Python Found In Hotel Room Drawer


A staff member at a Massachusetts hotel found a snake in a nightstand during routine room cleaning.

It happened on April 5 at a Marriott Residence Inn in Worchester, where a 5-foot reticulated python was coiled up in the drawer right next to the Bible, reports KABC.

"They were cleaning at 8:30 or 9 a.m., opened the drawer, and found the snake. That’s when we got the call," said Patrick Cherry, a Worchester animal control officer, as quoted by The Boston Globe.

The python was taken to Central Mass Aquatics, where it was diagnosed to be in good health, said the shop’s general manager, Rod Dzivasen, in an interview with the Worchester Telegram & Gazette. "He may be two years old but he’s not an old snake. Why on earth they had him in a hotel room is beyond me."

Dzivasen said the snake’s diet consists of mice and small prey. He noted that this particular snake’s unusual coloring, a creamy background with bands of yellow and brown, comes from breeding -- specific color traits that are bred into the snakes in an effort to make them more valuable, he explained.

The snakes are native to Asia and could never survive in the New England climate, he noted. Which is why they're rarely found in American hotel rooms, adds The Boston Globe.

Officials speculate that the python was probably not in the room alone for long. It is believed that the snake belongs to the room's previous occupant, who checked out the prior evening. It's likely that no one will be charged with abandoning the snake, said police.

Reptiles Magazine sheds some light on the species in question:

The reticulated python, also known as the "retic," has long captivated its audience with its large, muscular build, gorgeous iridescence and the beautifully patterned skin for which it is named. Long thought of as an aggressive, ill-tempered snake, the retic now, because of captive breeding, has a reputation as an easily cared for, highly intelligent and rewarding captive.

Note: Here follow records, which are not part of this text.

Record replica_ok (w : replica Q) (a : log_abs client_ctx_t) : Prop := {
  rk_ctl : ctl_ok (r_ctl w);
  rk_db : db_wf (r_db w);
  rk_log : lq_rep (r_log w) a;
  rk_ctxs : Forall ctx_ok (normal_msgs a ++ control_msgs a);
  rk_nmax : normal_max a = nmax;
  rk_cmax : control_max a = cmax;
  rk_normal : zlen (normal_msgs a) <= Z.max 0 nmax;
  rk_control : zlen (control_msgs a) <= Z.max 0 cmax
}.

(** Only the parts the invariant speaks of matter. *)
Lemma replica_ok_ext w w' a : replica_ok w a -> r_ctl w' = r_ctl w -> r_db w' = r_db w ->
  r_log w' = r_log w -> replica_ok w' a.
Proof. intros [H1 H2 H3 H4 H5 H6 H7 H8] E1 E2 E3. constructor; rewrite ?E1, ?E2, ?E3; done. Qed.

Lemma replica_ok_ctl k w a : replica_ok w a -> ctl_ok k -> replica_ok (set_r_ctl k w) a.
Proof. intros [H1 H2 H3 H4 H5 H6 H7 H8] Hk. by constructor. Qed.

Lemma replica_ok_db d w a : replica_ok w a -> db_wf d -> replica_ok (set_r_db d w) a.
Proof. intros [H1 H2 H3 H4 H5 H6 H7 H8] Hk. by constructor. Qed.

Lemma set_bckup_ok b0 b1 k : ctl_ok k -> ctl_ok (set_bckup_servers b0 b1 k).
Proof. intros [H1 H2 H3 H4 H5]. by constructor. Qed.

(** ** The connection threads *)

Lemma put_ok c w a t q r : replica_ok w a -> ctx_ok c -> lq_put (r_log w) c t = Ret (r, q) ->
  exists a', replica_ok (set_r_log q w) a'.
Proof.
  intros [H1 H2 H3 H4 H5 H6 H7 H8] Hc E. destruct (lq_put_spec (r_log w) a c t H3) as (q' & E' & Hq).
  rewrite E in E'. injection E' as _ ->. exists (spec_put c t a).2. unfold spec_put in *.
  destruct (limit t a <=? zlen (msgs t a)) eqn:El; cbn [snd] in *; zbool.
  - by constructor.
  - apply Forall_app in H4 as [Hn Hk].
    destruct t; cbn [set_msgs msgs limit normal_msgs control_msgs normal_max control_max] in *;
      constructor; cbn [normal_msgs control_msgs normal_max control_max r_ctl r_db r_log set_r_log];
      rewrite ?zlen_snoc; try done; try lia; rewrite ?Forall_app; auto.
Qed.

Lemma enqueue_ok c w w' a r : replica_ok w a -> ctx_ok c -> enqueue_client_req c w = Ret (r, w') ->
  exists a', replica_ok w' a'.
Proof.
  intros Hw Hc E. unfold enqueue_client_req in E. cbv zeta in E.
  apply bind_Ret_inv in E as ([r' q] & Ep & [= <- <-]).
  match type of Ep with lq_put (r_log ?x) _ _ = _ => set (w1 := x) in * end.
  assert (replica_ok w1 a) as Hw1 by (eapply replica_ok_ext; [exact Hw|unfold w1; by case_if..]).
  eapply put_ok in Ep as (a' & Ha); [by exists a'|exact Hw1|exact Hc].
Qed.
(* ===== verification/Passive.v ===== *)
(** The passive mode as its users see it: a primary and any number of backups,
    the requests of the clients, the checkpoints, the losses of primaries and the
    arrivals of backups, in any order, against a list of tasks. *)
From S2P Require Import Prelude CLib Iface Util Request Fifo Control Db Storage Replica Server Worker.
From S2P Require Import Failover Agreement Client RepMgr Factory Lfd Reply Wire Transfer Protocol Orders Session Cluster.
From S2P Require Import Service Takeover Recovery Rejoin System Handover.
From S2P Require MsgLog.

(** * A backlog *)

Section Backlog.
Variable malloc : nat -> option data_point.
Variable sha1 : bytes -> option bytes.
Variable sfuel : nat.

(** What the requests [l] of a log make of a table. *)
Fixpoint work_off (l : list client_ctx_t) (s : db) : outcome db :=
  match l with
  | [] => Ret s
  | c :: l => '(_, _, s) ← handle_storage malloc sha1 sfuel c s; work_off l s
  end.

Lemma work_off_app l1 l2 s : work_off (l1 ++ l2) s = (s' ← work_off l1 s; work_off l2 s').
Proof.
  revert s. induction l1 as [|c l1 IH]; intros s; [done|]. cbn [app work_off].
  destruct (handle_storage malloc sha1 sfuel c s) as [[[r c'] s1]| | |]; [|done..]. rewrite !bind_ret_l. apply IH.
Qed.

Lemma exec_all_works_off {Q} l : forall (w : replica Q) s, ctl_ok (r_ctl w) -> Forall (fun c => is_backlog c = true) l ->
  work_off l (r_db w) = Ret s -> exists w', exec_all (execute_msg malloc sha1 sfuel) l w = Ret w' /\ r_db w' = s.
Proof.
  induction l as [|c l IH]; intros w s Hk Hb; cbn [work_off exec_all]; [intros [= <-]; by exists w|].
  apply Forall_cons_1 in Hb as [Hb Hbl]. intros E. apply bind_Ret_inv in E as ([[r c'] d] & Ed & E).
  destruct (execute_msg_eq malloc sha1 sfuel c w r c' d Hk Ed) as (w1 & -> & K & D & _).
  unfold exec_ctl in K. rewrite Hb, andb_false_r in K. rewrite bind_ret_l.
  apply IH; [by rewrite K|done|by rewrite D].
Qed.

(** A request of a user, in the log of a replica, has its effect on the tasks. *)
Hypothesis malloc_fits : malloc_ok malloc.
Hypothesis malloc_some : forall n, is_Some (malloc n).

Lemma op_effect T o rn : op_ok sha1 T o -> 0 <= rn <= INT_MAX ->
  exists r, says rn (uo_msg o) r /\ forall fd b s, let c := set_is_backlog b (request_ctx fd (uo_client o) r) in
    task_change c /\ (db_wf s -> (forall k, tasks_at k s = T k) ->
    exists e c' s', handle_storage malloc sha1 sfuel c s = Ret (e, c', s') /\ db_wf s'
      /\ forall k, tasks_at k s' = apply_op o T k).
Proof using malloc_fits malloc_some.
  intros [id m t d k Hid Et Ed Ht Hd Hts Hk Hnz|id m k Hid Ek Hk Hne] Hrn; cbn [uo_msg uo_client].
  - exists (add_req rn t d (ma_task_status m)). split; [by apply says_add|]. intros fd b s. cbv zeta. set (c := set_is_backlog b _).
    assert (zlen (task (req c)) = TASK_LENGTH) as Hlen.
    { cbn. destruct Ht as [_ Hl]. rewrite strncpy_fits by lia. rewrite zlen_app. unfold zeros, zlen.
      rewrite length_replicate. unfold zlen in Hl. unfold TASK_LENGTH. lia. }
    assert (0 <= zlen t <= TASK_LENGTH - 5) as Ht5.
    { unfold generate_key in Hk. case_if; [done|]. zbool. pose proof (zlen_nonneg t). cbn in Hlen. lia. }
    split; [by left|]. intros Hs HT.
    assert (add_ok malloc sha1 c s k) as Ha by (constructor; [done|exact (proj1 Ht5)|exact Hlen|exact Hk|exact Hnz|done]).
    destruct (handle_add malloc sha1 sfuel c s k malloc_fits Hs Ha) as (s1 & st & E & Hs1 & _ & V).
    eexists _, _, s1. split; [exact E|]. split; [done|]. intros k'. unfold tasks_at, apply_op in *. rewrite (V k').
    unfold abs_set. cbn [uo_key uo_effect]. destruct (k' =? k) eqn:Ek'; [|apply HT]. rewrite map_app. zbool. subst k'.
    rewrite HT. f_equal. cbn. f_equal. destruct Ht as [_ Hl]. rewrite strncpy_fits by lia.
    unfold ztake, zlen. rewrite Nat2Z.id. apply take_app_length.
  - exists (remove_req rn (fmt_u k)). split.
    { apply says_remove; [exact Ek|]. split; [by apply fmt_u_text|]. pose proof (fmt_u_length k). lia. }
    intros fd b s. cbv zeta. set (c := set_is_backlog b _). split; [by right|]. intros Hs HT.
    assert (hash_key (req c) = k) as Hkc.
    { change ((strtoul 10 (fmt_u k)).1 = k). by rewrite strtoul_fmt_u by auto. }
    destruct (handle_remove malloc sha1 sfuel c s Hs eq_refl) as (s1 & E & Hs1 & V). rewrite Hkc in V.
    eexists _, _, s1. split; [exact E|]. split; [done|]. intros k'. unfold tasks_at, apply_op in *. rewrite (V k').
    unfold abs_set. cbn [uo_key uo_effect]. destruct (k' =? k) eqn:Ek'; [|apply HT]. zbool. subst k'.
    rewrite <- HT. by destruct (view s k).
Qed.
End Backlog.

(** * The group *)

(** What happens to it: a request of a client; a checkpoint of the primary; the
    loss of the primary, after which the first of the backups is told to lead; and
    the arrival of a server that was just started, which is told to be a backup,
    after which the primary sends a checkpoint. *)
Inductive action :=
  | Ask (o : user_op)
  | Sync
  | Fail
  | Join.

(** The order to be a backup. *)
Definition backup_change : change := {| ch_mode := PASSIVE_REP; ch_state := PASSIVE_BACKUP; ch_peers := None |}.

Definition at_state {Q} (x : member Q) (w : replica Q) : member Q :=
  {| mb_net := mb_net x; mb_fd := mb_fd x; mb_id := mb_id x; mb_malloc := mb_malloc x; mb_replica := w;
     mb_input := mb_input x |}.

(** The bytes [b] arrive at [x], cut in some way. *)
Definition receives {Q} (b : bytes) (x : member Q) : Prop := clean (mb_input x) /\ stream (mb_input x) = b.

(** The client's side of a request: [servers] take it, those of [down], which the
    client has last in its list, refuse the connection, and only the connection to
    the primary [x] brings a reply. *)
Definition primary_suffices {Q} (id rn : Z) (servers down : list net_step) (x : member Q) (p : replica Q * bytes) : Prop :=
  forall resp ready f fuel n r, replied resp x p ->
    (forall i fd, ready i fd = true -> fd = socket_ret (mb_net x)) ->
    (forall i, (i < n)%nat -> ready i (socket_ret (mb_net x)) = false) -> ready n (socket_ret (mb_net x)) = true ->
    (n + 2 <= fuel)%nat ->
    exists c, send_and_get_response id (servers ++ down) resp ready (6 + f) fuel r (rn - 1) = Ret (0, c)
      /\ response_no_g c = rn /\ ex_closed c ≡ₚ map socket_ret servers /\ num_open_fds c = 0.

Lemma suffices {Q} id rn P servers down (x : member Q) ys p : servers ≡ₚ map mb_net (x :: ys) ->
  Forall reachable servers -> Forall refuses down -> NoDup (map socket_ret servers) ->
  client_reads id rn true P p.2 -> primary_suffices id rn servers down x p.
Proof.
  intros Hs Hre Hdown Hnd Hread resp ready f fuel n r [Hc Hst] Honly Hwait Hn Hfuel.
  assert (mb_net x ∈ servers) as Hx by (rewrite Hs; by left).
  assert (0 <= socket_ret (mb_net x)) as Hfd by (rewrite Forall_forall in Hre; by destruct (Hre _ Hx) as (_ & ? & _)).
  destruct (exchange_succeeds id resp ready (6 + f) servers down fuel r (rn - 1) n) as (c & E & E1 & E2 & E3).
  - intros ->. by apply elem_of_nil in Hx.
  - done.
  - done.
  - done.
  - apply Forall_forall. intros e He i Hi. rewrite (Honly i _ Hi). split; [done|]. intros r0.
    replace (rn - 1 + 1) with rn by lia.
    destruct (Hread (resp (socket_ret (mb_net x))) [] f r0 Hc) as (r' & E & E1 & E2 & _); [by rewrite app_nil_r|].
    by exists r'.
  - intros i e Hi He. destruct (ready i (socket_ret e)) eqn:Er; [|done].
    rewrite (Honly i _ Er) in Er. by rewrite Hwait in Er.
  - apply Exists_exists. by exists (mb_net x).
  - done.
  - exists c. split; [exact E|]. split; [lia|done].
Qed.

Section Group.
Context {Q : Type} `{FifoLog Q client_ctx_t}.
Variable rand : Z.
Variable malloc_bytes : Z -> bool.
Variable can_create : bytes -> bool.
Variable cfuel : nat.
Variable sha1 : bytes -> option bytes.
Variable sfuel : nat.
Variable wfuel : nat.
Variable status_ptr : Z -> Z.
Variable pid : Z.
Variable env : nat -> net_step.
Variable junk : bytes.
(** The room for requests in a log. *)
Variable cap : nat.

Let hn (x : member Q) : client_ctx_t -> replica Q -> outcome (replica Q) := execute_msg (mb_malloc x) sha1 sfuel.
Let hc (x : member Q) : client_ctx_t -> replica Q -> outcome (replica Q) :=
  execute_msg_ctrl status_ptr pid can_create (mb_id x) env junk.

(** A backup that is [n] requests behind its last checkpoint: its table and the
    requests in its log together are the tasks [T]. *)
Record follows (n : nat) (T : todo) (y : member Q) : Prop := {
  fo_log : exists l a s, backup_with l (mb_replica y) a /\ length l = n /\ normal_max a = Z.of_nat cap
           /\ work_off (mb_malloc y) sha1 sfuel l (r_db (mb_replica y)) = Ret s
           /\ db_wf s /\ forall k, tasks_at k s = T k;
  fo_memory : forall i, exists d, mb_malloc y i = Some d /\ zlen (raw_data d) = MAX_DATA_LEN
              /\ last (raw_data d) = Some NUL
}.

(** A backup that takes part, whatever its table holds: no more than [n] requests
    are in its log. *)
Record backs (n : nat) (y : member Q) : Prop := {
  ba_log : exists l a, backup_with l (mb_replica y) a /\ (length l <= n)%nat /\ normal_max a = Z.of_nat cap;
  ba_memory : forall i, exists d, mb_malloc y i = Some d /\ zlen (raw_data d) = MAX_DATA_LEN
              /\ last (raw_data d) = Some NUL
}.

(** A server that was just started. *)
Record newcomer (y : member Q) : Prop := {
  ne_fresh : exists a, fresh (mb_replica y) a /\ normal_msgs a = [] /\ normal_max a = Z.of_nat cap;
  ne_memory : forall i, exists d, mb_malloc y i = Some d /\ zlen (raw_data d) = MAX_DATA_LEN
              /\ last (raw_data d) = Some NUL
}.

(** The backup [y] takes a request: [w] is its state afterwards, in which its
    worker does nothing; no reply is written. *)
Definition keeps (y : member Q) (w : replica Q) : Prop :=
  handle_connection (mb_id y) rand malloc_bytes can_create cfuel (mb_fd y) (mb_input y) (mb_replica y) = Ret (0, w)
  /\ run (hn y) (hc y) wfuel NORMAL w = Ret w /\ sent w = sent (mb_replica y).

(** It takes a checkpoint: after one iteration of its worker it is in the state [w]. *)
Definition imports (y : member Q) (w : replica Q) : Prop := exists w1,
  handle_connection (mb_id y) rand malloc_bytes can_create cfuel (mb_fd y) (mb_input y) (mb_replica y) = Ret (0, w1)
  /\ run (hn y) (hc y) wfuel NORMAL w1 = Ret w.

(** It obeys an order and goes on for [n] iterations of its worker. *)
Definition obeys (n : nat) (y : member Q) (w : replica Q) : Prop := exists w1 w2,
  handle_connection (mb_id y) rand malloc_bytes can_create cfuel (mb_fd y) (mb_input y) (mb_replica y) = Ret (0, w1)
  /\ run (hn y) (hc y) wfuel CONTROL w1 = Ret w2 /\ run_n (hn y) (hc y) wfuel NORMAL n w2 = Ret w.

Mainland reticulated pythons are one of the world’s largest snakes, with exceptional examples being recorded at 32 feet long and weighing in at 350 pounds. These specimens are exceptional and very rare, with the average adult size staying between 10 to 20 feet long. ... On average, reticulated pythons live 15 to 20 years, with some individual snakes reaching 25 or even 30 years of age.

For owners of large snakes like reticulated pythons, herpetologist Owen Maercks has some advice to share. In an article for Pet Business magazine, he writes: "Should the pet owner have a snake larger than 12 feet, they should always have two things handy when working with the animal: a bottle of vodka and a friend. Hey, that’s just good advice in general, but with a snake, a friend can always help to unwrap, and alcohol doused into the snake’s mouth will immediately elicit a release response."